Culture

Danemark : le cinéma triste d'un pays heureux

Article publié le 10 mars 2011
Article publié le 10 mars 2011
Dans son long-métrage Hævnen (In a Better World), la réalisatrice Susanne Bier, résidant à Copenhague, s’intéresse aux dures réalités de la vie dans une histoire de sang, de soif et de justice. Mais comment le peuple le plus heureux de la Terre a-t-il pu produire un film aussi noir ?

Susanne Bier compte non seulement parmi les réalisateurs les plus connus de son pays, mais elle en est aussi la principale représentante du sexe féminin. Dans un style simpliste mais attirant, ses films abordent les sentiments fondamentaux de l’être humain, notamment l’amour, la haine et la vengeance. Ils lui ont apporté une renommée qui dépasse les frontières de son pays : Brothers (Brødre, 2004) a fait l’objet d’un remake en 2009 par le réalisateur irlandais Jim Sheridan, avec Nathalie Portman, Jake Gyllenhall et Tommy Maguire dans les rôles principaux. Cette réalisatrice de confession juive n’est pas non plus étrangère aux Oscars : son long-métrage After the Wedding (Efter brylluppet, 2006) était en lice pour l’Oscar du meilleur film étranger.

Vengeance et désespoir

 "Biutiful" d'Alejandro González Iñárritu, partait favori Mais c’est avec Hævnen, une production suédo-danoise (dont le titre danois Revenge - vengeance - sonne plus juste), qu'elle rafle la petite statuette. C’est l’histoire de deux familles. Anton (Mikael Persbrandt) fait des allers-retours entre les paysages idylliques de la campagne danoise et un camp de réfugiés au Darfour. L’omniprésence de la mort et de la cruauté humaine à laquelle le médecin y est confronté est bouleversante. Absorbé par son combat contre les chefs meurtriers des clans, il ne se rend pas compte du calvaire de son fils Elias (Markus Rygaard), malmené par les petites frappes de son école. Quand Christian (William Jøhnk Nielsen), fils de la deuxième famille, vient au secours d’Elias, les deux garçons nouent une amitié fondée sur leur désespoir et leur solitude. Il s’agit là de l’axe central du film. Tous deux âgés de 12 ans, les jeunes garçons trouvent un moyen de supporter les difficultés de leur vie, les petites brutes pour l’un, le désir de se venger de la disparition de sa mère malade d’un cancer pour l’autre.

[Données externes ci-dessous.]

Definition flag (v bit : Z) : bool := negb (Z.land v bit =? 0).
(** Whether the flag of the status port takes the value in time. *)
Fixpoint ps2_wait (n : nat) (bit : Z) (want : bool) : st P bool :=
  match n with
  | O => mret false
  | S n => v ← inb PS2_STATUS; if Bool.eqb (flag v bit) want then mret true else ps2_wait n bit want
  end.
Definition ps2_wait_write : st P bool := ps2_wait (Z.to_nat 20000) 0x02 false.
Definition ps2_wait_read (ms : Z) : st P bool := ps2_wait (Z.to_nat (ms * 20)) 0x01 true.
Definition ps2_read (ms : Z) : st P Z := ok ← ps2_wait_read ms; if (ok : bool) then inb PS2_DATA else mret (-1).
Definition ps2_command (cmd : Z) : st P bool := ok ← ps2_wait_write; if (ok : bool) then outb PS2_COMMAND cmd;; mret true else mret false.
Definition ps2_data (val : Z) : st P bool := ok ← ps2_wait_write; if (ok : bool) then outb PS2_DATA val;; mret true else mret false.
Fixpoint ps2_flush_loop (n : nat) : st P unit :=
  match n with O => mret tt | S n => v ← inb PS2_STATUS; if flag v 0x01 then _ ← inb PS2_DATA; ps2_flush_loop n else mret tt end.
Definition ps2_flush : st P unit := ps2_flush_loop 64.
Definition ps2_read_config : st P Z := ok ← ps2_command 0x20; if (ok : bool) then ps2_read 100 else mret (-1).
Definition ps2_write_config (cfg : Z) : st P bool := ok ← ps2_command 0x60; if (ok : bool) then ps2_data cfg else mret false.
Fixpoint ps2_device_send_loop (n : nat) (second : bool) (val : Z) : st P bool :=
  match n with
  | O => mret false
  | S n =>
      ok ← (if second then ps2_command 0xD4 else mret true);
      if negb (ok : bool) then mret false else
      ok ← ps2_data val;
      if negb (ok : bool) then mret false else
      r ← ps2_read 200;
      if r =? 0xFA then mret true else if negb (r =? 0xFE) then mret false else ps2_device_send_loop n second val
  end.
Definition ps2_device_send (second : bool) (val : Z) : st P bool := ps2_device_send_loop 3 second val.
(** Whether the device is ready. *)
Definition ps2_keyboard_init : st P bool :=
  _ ← ps2_command 0xAE;
  ps2_flush;;
  ok ← ps2_device_send false 0xFF;
  if negb (ok : bool) then mret false else
  _ ← ps2_read 1000;
  ps2_flush;;
  _ ← ps2_device_send false 0xF5;
  ok ← ps2_device_send false 0xF0;
  _ ← (if (ok : bool) then ps2_device_send false 0x02 else mret false);
  ps2_device_send false 0xF4.
Definition ps2_mouse_init : st P bool :=
  _ ← ps2_command 0xA8;
  ps2_flush;;
  ok ← ps2_device_send true 0xFF;
  if negb (ok : bool) then _ ← ps2_command 0xA7; mret false else
  bat ← ps2_read 1000;
  _ ← (if bat =? 0xAA then ps2_read 200 else mret 0);
  ps2_flush;;
  _ ← ps2_device_send true 0xF6;
  ok ← ps2_device_send true 0xF4;
  if negb (ok : bool) then _ ← ps2_command 0xA7; mret false else mret true.
(** The configuration with both interrupts and clocks on and translation. *)
Definition ps2_config (cfg : Z) : Z := Z.lor (Z.land cfg (Z.lnot (Z.lor (Z.lor 0x01 0x02) (Z.lor 0x10 0x20)))) 0x40.
(** [g_controller], [g_kbd_ok], [g_mouse_ok]. *)
Definition ps2_init : st P (bool * bool * bool) :=
  v ← inb PS2_STATUS;
  if v =? 0xFF then mret (false, false, false) else
  _ ← ps2_command 0xAD;
  _ ← ps2_command 0xA7;
  ps2_flush;;
  cfg ← ps2_read_config;
  if cfg <? 0 then mret (false, false, false) else
  _ ← ps2_write_config (u8 (ps2_config cfg));
  ok ← ps2_command 0xAA;
  _ ← (if (ok : bool) then ps2_read 500 else mret 0);
  ps2_flush;;
  _ ← ps2_write_config (u8 (ps2_config cfg));
  ok ← ps2_command 0xA8;
  dual ← (if (ok : bool) then c2 ← ps2_read_config; _ ← ps2_command 0xA7; mret ((0 <=? c2) && negb (flag c2 0x20)) else mret false);
  ps2_flush;;
  kbd_ok ← ps2_keyboard_init;
  mouse_ok ← (if (dual : bool) then ps2_mouse_init else mret false);
  final_cfg ← ps2_read_config;
  _ ← (if 0 <=? final_cfg then ps2_write_config (u8 (ps2_config final_cfg)) else mret true);
  ps2_flush;;
  mret (true, kbd_ok, mouse_ok).
End controller.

Le style de la réalisatrice se démarque du cinéma danois traditionnel, qui est d’habitude plus torturé et humoristique, à l’exception des œuvres complexes et déroutantes de ses concitoyens Lars von Trier et Thomas Vinterberg (tous deux représentants du mouvement Dogme 95). Ce long-métrage n’est pas un film sur le Danemark et n’est pas non plus particulièrement danois. Il traite du carcan des règles qu’impose la civilisation mais que les hommes ne peuvent maîtriser. Peu importent les efforts faits pour surmonter la douleur et la colère. Les hommes seront toujours aux prises avec l’instinct primitif de venger la mort d’un être cher et de prendre la défense des maltraités.

Une nation heureuse ? Non, mais humaine

Le tiraillement entre ce que l’homme sait qu’il doit faire et ce que son instinct lui dicte de faire est le propre de la condition humaine. Tout représentant d’une civilisation y est confronté. Reste à savoir comment surmonter ce problème. Doit-on abandonner ses idéaux et suivre ses instincts, aux conséquences potentiellement mortelles ? Doit-on se résigner et accepter la vie comme elle vient ? A chacun de trouver sa bonne réponse.

Les Danois sont le peuple le plus heureux de la planète. Nous sommes fiers de notre civilisation et de notre société équilibrée. C’est pourquoi il est d’autant plus troublant de voir une histoire de vengeance et de quête de justice d’une telle violence se dérouler dans les paysages calmes et idylliques du Danemark. Le film a été tourné en partie à Funen, la troisième île du pays. Une cruauté toute aussi terrifiante que celle qui règne au Darfour guète sous les surfaces lisses des paysages danois. La société danoise est-elle réellement un idéal de civilisation ? Ne s’agit-il pas d’une simple couche de vernis camouflant la brutalité animale qui caractérise la véritable nature humaine ? La réponse qu’apporte ce film est troublante. Il nous fait tous (non seulement les Danois, mais le monde entier) réfléchir à notre réaction face aux tragédies qui se déroulent dans nos vies. Quel choix feriez-vous devant une injustice insupportable ? Le choix de la loi ou du sentiment de justice ?

Haevnen (In a Better World) sort en salles le 13 mars au Royaume-Uni, le 16 mars en France, le 17 mars en Allemagne et le 24 mars en Grèce.